A New Website Section Upcoming?

I'm considering adding a new section to my website, which actually has been just this blog for sometime now. It has just been a blog for so long, since I think just the blog is kind of insufficient. I have been experimenting with several content management systems for what must be several months now. Considering my interest is in video games, I think what I'll do is add a games site that's to my taste. I still honestly haven't found a CMS that'll work towards my needs, so I believe I'll very likely be hacking what's already available to suit my needs. I suppose you can expect it to come up by June this year. (I'm working on another unrelated project, so I'm being a little more liberal with my estimation. Chances are a skeleton will be up before the end of this month, but I don't think it'll come close to my actual idea until June 2008 or later.)

Onwards

I did a small trial with Movable Type 4.01 today. While I must agree that it has its merits, especially since the frontline site is separate from the CGI scripts, those scripts were what made me want to move from Blogger to begin with. However, it is very viable for a site with a larger traffic load - but I don't even draw enough traffic to justify using it.

Talking about Direction

Reading this post and the question posed by Chewxy was rather intriguing to me then, and still intriguing to me now. A few months ago, I posed my friends this simple yet profound question - where do you see all of us 5 years from now and 10 years from now. When I was 15, I joined and qualified for the finals of a national youth programming competition, the DGX DCC 2001. It's no longer being held now, sadly. I obviously didn't win, but it was somewhat interesting what most people who were 1 year or 2 years older than us had for ideas to submit for their finals. I'd argue what I submitted was particularly childish now and probably the most incomplete, but I think it's more than likely all of us thought similarly.
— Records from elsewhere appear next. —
Definition cntlr_getDataFromDram (d : DramCntlr) (address requester : Z) (data_buf : list Z) (now : Z) (perf : option ShmemPerf.t)
    (metadata : bool) : res (Z * HitWhere.where_t * list Z * option ShmemPerf.t * DramCntlr) :=
  '(data_buf, map, inj) ←
    (match d_faults d with
     | Some _ =>
         let block := default (replicate (Z.to_nat (d_block_size d)) 0) (m_data_map d !! address) in
         '(block, inj) ← pre_read (d_block_size d) block (m_fault_injector d);
         data_buf ← copy_block data_buf block (d_block_size d);
         Ok (data_buf, <[address := block]> (m_data_map d), inj)
     | None => Ok (data_buf, m_data_map d, m_fault_injector d)
     end);
  '(latency, perf, model) ← runDramPerfModel requester now address READ perf metadata d;
  Ok (latency, HitWhere.DRAM, data_buf, perf,
      mkDramCntlr (d_block_size d) (d_faults d) inj map model (d_reads d +64 1) (d_writes d) (m_dummy_shmem_perf d)).

Definition cntlr_putDataToDram (d : DramCntlr) (address requester : Z) (data_buf : list Z) (now : Z) (metadata : bool)
  : res (Z * HitWhere.where_t * DramCntlr) :=
  '(map, inj) ←
    (match d_faults d with
     | Some _ =>
         block ← (match m_data_map d !! address with Some b => Ok b | None => Err LogError end);
         block ← copy_block block data_buf (d_block_size d);
         let '(block, inj) := match m_fault_injector d with
                              | Some f => let '(b, f) := Faults.postWrite block f in (b, Some f)
                              | None => (block, None)
                              end in
         Ok (<[address := block]> (m_data_map d), inj)
     | None => Ok (m_data_map d, m_fault_injector d)
     end);
  '(latency, perf, model) ← runDramPerfModel requester now address WRITE (Some (m_dummy_shmem_perf d)) metadata d;
  dummy ← deref perf;
  Ok (latency, HitWhere.DRAM,
      mkDramCntlr (d_block_size d) (d_faults d) inj map model (d_reads d) (d_writes d +64 1) dummy).

#[global] Instance dram_cntlr : DramInterface DramCntlr := {
  dram_read := cntlr_getDataFromDram;
  dram_write := cntlr_putDataToDram
}.

End dram_cntlr.
Arguments DramCntlr : clear implicits.

(** A last level that is connected to the controller passes a breakdown of its own. *)
#[global] Instance direct_dram {M : Type} `{!DramPerfModel M} : DramCntlrInterface (DramCntlr M) := {
  getDataFromDram d address requester buf now metadata :=
    '(latency, w, buf, _, d) ← dram_read d address requester buf now (Some ShmemPerf.new) metadata; Ok (latency, w, buf, d);
  putDataToDram d address requester buf now metadata := dram_write d address requester buf now metadata
}.

(** ** Messages of the directory *)

(** The time of the thread and the packet sent, if any; [junk] is the contents of a new buffer. *)
Definition handleMsgFromTagDirectory {D : Type} `{!DramInterface D} (cache_block_size : Z) (junk : list Z) (sender msg_time : Z)
    (msg : ShmemMsg) (perf : ShmemPerf.t) (d : D) : res (Z * option NetPacket * ShmemPerf.t * D) :=
  let perf := ShmemPerf.updateTime msg_time ShmemPerf.UNKNOWN perf in
  match m_msg_type msg with
  | DRAM_READ_REQ =>
      let address := sm_address msg in
      let is_metadata := isMetadataBlockType (sm_block_type msg) in
      '(dram_latency, hit_where, data_buf, perf, d) ← dram_read d address (m_requester msg) junk msg_time (Some perf) is_metadata;
      now ← incrElapsedTime msg_time dram_latency;
      perf ← perf_updateTime perf now (if bool_decide (hit_where = HitWhere.DRAM_CACHE) then ShmemPerf.DRAM_CACHE else ShmemPerf.DRAM);
      perf ← deref perf;
      rep ← transmit (setWhere hit_where (ShmemMsg_new DRAM_READ_REP MemComponent.DRAM MemComponent.TAG_DIR (m_requester msg)
                                            address (Live data_buf) cache_block_size (sm_block_type msg)));
      Ok (now, Some (mkPacket now (Some sender) rep), perf, d)
  | DRAM_WRITE_REQ =>
      let is_metadata_write := isMetadataBlockType (sm_block_type msg) in
      data ← (match m_data_buf msg with Live b => Ok b | NULL => Err NullDeref | Deleted => Err UseAfterFree end);
      '(_, _, d) ← dram_write d (sm_address msg) (m_requester msg) data msg_time is_metadata_write;
      Ok (msg_time, None, perf, d)
  | _ => Err LogError
  end.

(** ** The DRAM cache *)

Module DramCache.

Section dram_cache.
Context {P Q D : Type} `{!ReplacementPolicy P} `{!QueueModel Q} `{!DramInterface D}.
(** The contents of a new buffer. *)
Context (junk : list Z).

Record t := mkDramCache {
  m_core_id : Z;
  m_cache_block_size : Z;
  m_data_access_time : Z;
  m_tags_access_time : Z;
  m_data_array_bandwidth : Z;
  m_dram_cntlr : D;
  m_cache : Cache P;
  m_queue_model : option Q;
  m_prefetcher : option Prefetcher;
  m_prefetch_on_prefetch_hit : bool;
  m_prefetch_mshr : ContentionModel;
  m_reads : Z; m_writes : Z; m_read_misses : Z; m_write_misses : Z; m_hits_prefetch : Z; m_prefetches : Z;
  m_prefetch_mshr_delay : Z
}.

Definition with_parts (dram : D) (c : Cache P) (q : option Q) (d : t) : t :=
  mkDramCache (m_core_id d) (m_cache_block_size d) (m_data_access_time d) (m_tags_access_time d) (m_data_array_bandwidth d)
    dram c q (m_prefetcher d) (m_prefetch_on_prefetch_hit d) (m_prefetch_mshr d) (m_reads d) (m_writes d) (m_read_misses d)
    (m_write_misses d) (m_hits_prefetch d) (m_prefetches d) (m_prefetch_mshr_delay d).
Definition with_cache (c : Cache P) (d : t) : t := with_parts (m_dram_cntlr d) c (m_queue_model d) d.
Definition with_prefetching (p : option Prefetcher) (mshr : ContentionModel) (n : Z) (d : t) : t :=
  mkDramCache (m_core_id d) (m_cache_block_size d) (m_data_access_time d) (m_tags_access_time d) (m_data_array_bandwidth d)
    (m_dram_cntlr d) (m_cache d) (m_queue_model d) p (m_prefetch_on_prefetch_hit d) mshr (m_reads d) (m_writes d)
    (m_read_misses d) (m_write_misses d) (m_hits_prefetch d) n (m_prefetch_mshr_delay d).
Definition with_prefetch_hit (hits delay : Z) (d : t) : t :=
  mkDramCache (m_core_id d) (m_cache_block_size d) (m_data_access_time d) (m_tags_access_time d) (m_data_array_bandwidth d)
    (m_dram_cntlr d) (m_cache d) (m_queue_model d) (m_prefetcher d) (m_prefetch_on_prefetch_hit d) (m_prefetch_mshr d)
    (m_reads d) (m_writes d) (m_read_misses d) (m_write_misses d) hits (m_prefetches d) delay.
Definition with_counts (reads writes read_misses write_misses : Z) (d : t) : t :=
  mkDramCache (m_core_id d) (m_cache_block_size d) (m_data_access_time d) (m_tags_access_time d) (m_data_array_bandwidth d)
    (m_dram_cntlr d) (m_cache d) (m_queue_model d) (m_prefetcher d) (m_prefetch_on_prefetch_hit d) (m_prefetch_mshr d)
    reads writes read_misses write_misses (m_hits_prefetch d) (m_prefetches d) (m_prefetch_mshr_delay d).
Now, six years later, I'm doing actuarial science - something I didn't even remotely know about then. I'm still no closer to completing Sword Fantasy than I was five years ago. I'm not using anything I learned in school in daily classes besides my mathematics and even whatever use of that is reduced to what I would consider a negligible amount.

My programming never really took off until two years ago. In the span of two years, I've learned more than six programming and scripting languages (C, C++, Java, R, MATLAB and Lua - I don't consider Warcraft 3's JASS to count, neither do I count PHP or C#), gotten familiar with all 3 major operating systems (Windows, Mac OS X, Linux), finished more games than I have in the two years before that, and made a Warcraft 3 custom map (which I chose not to release because of a similar item already out). And I'm not in any computer programming class, software engineering class. The one class I did attend was for fun and for a free high distinction - as well as reassurance that I would probably be bored if I tried to go the programming way for a degree.

My brain is still trying to recover from the two years of stagnation at HELP. I have still been unable to access it completely - I'm hoping the course will get harder and switch my brain back on. My memorization functions are still greatly limited (as evidenced by my poor performance in Corporate Finance). I certainly hope that it will recover by next year. It feels funny knowing that you are capable of more, but your brain refuses to go that extra mile.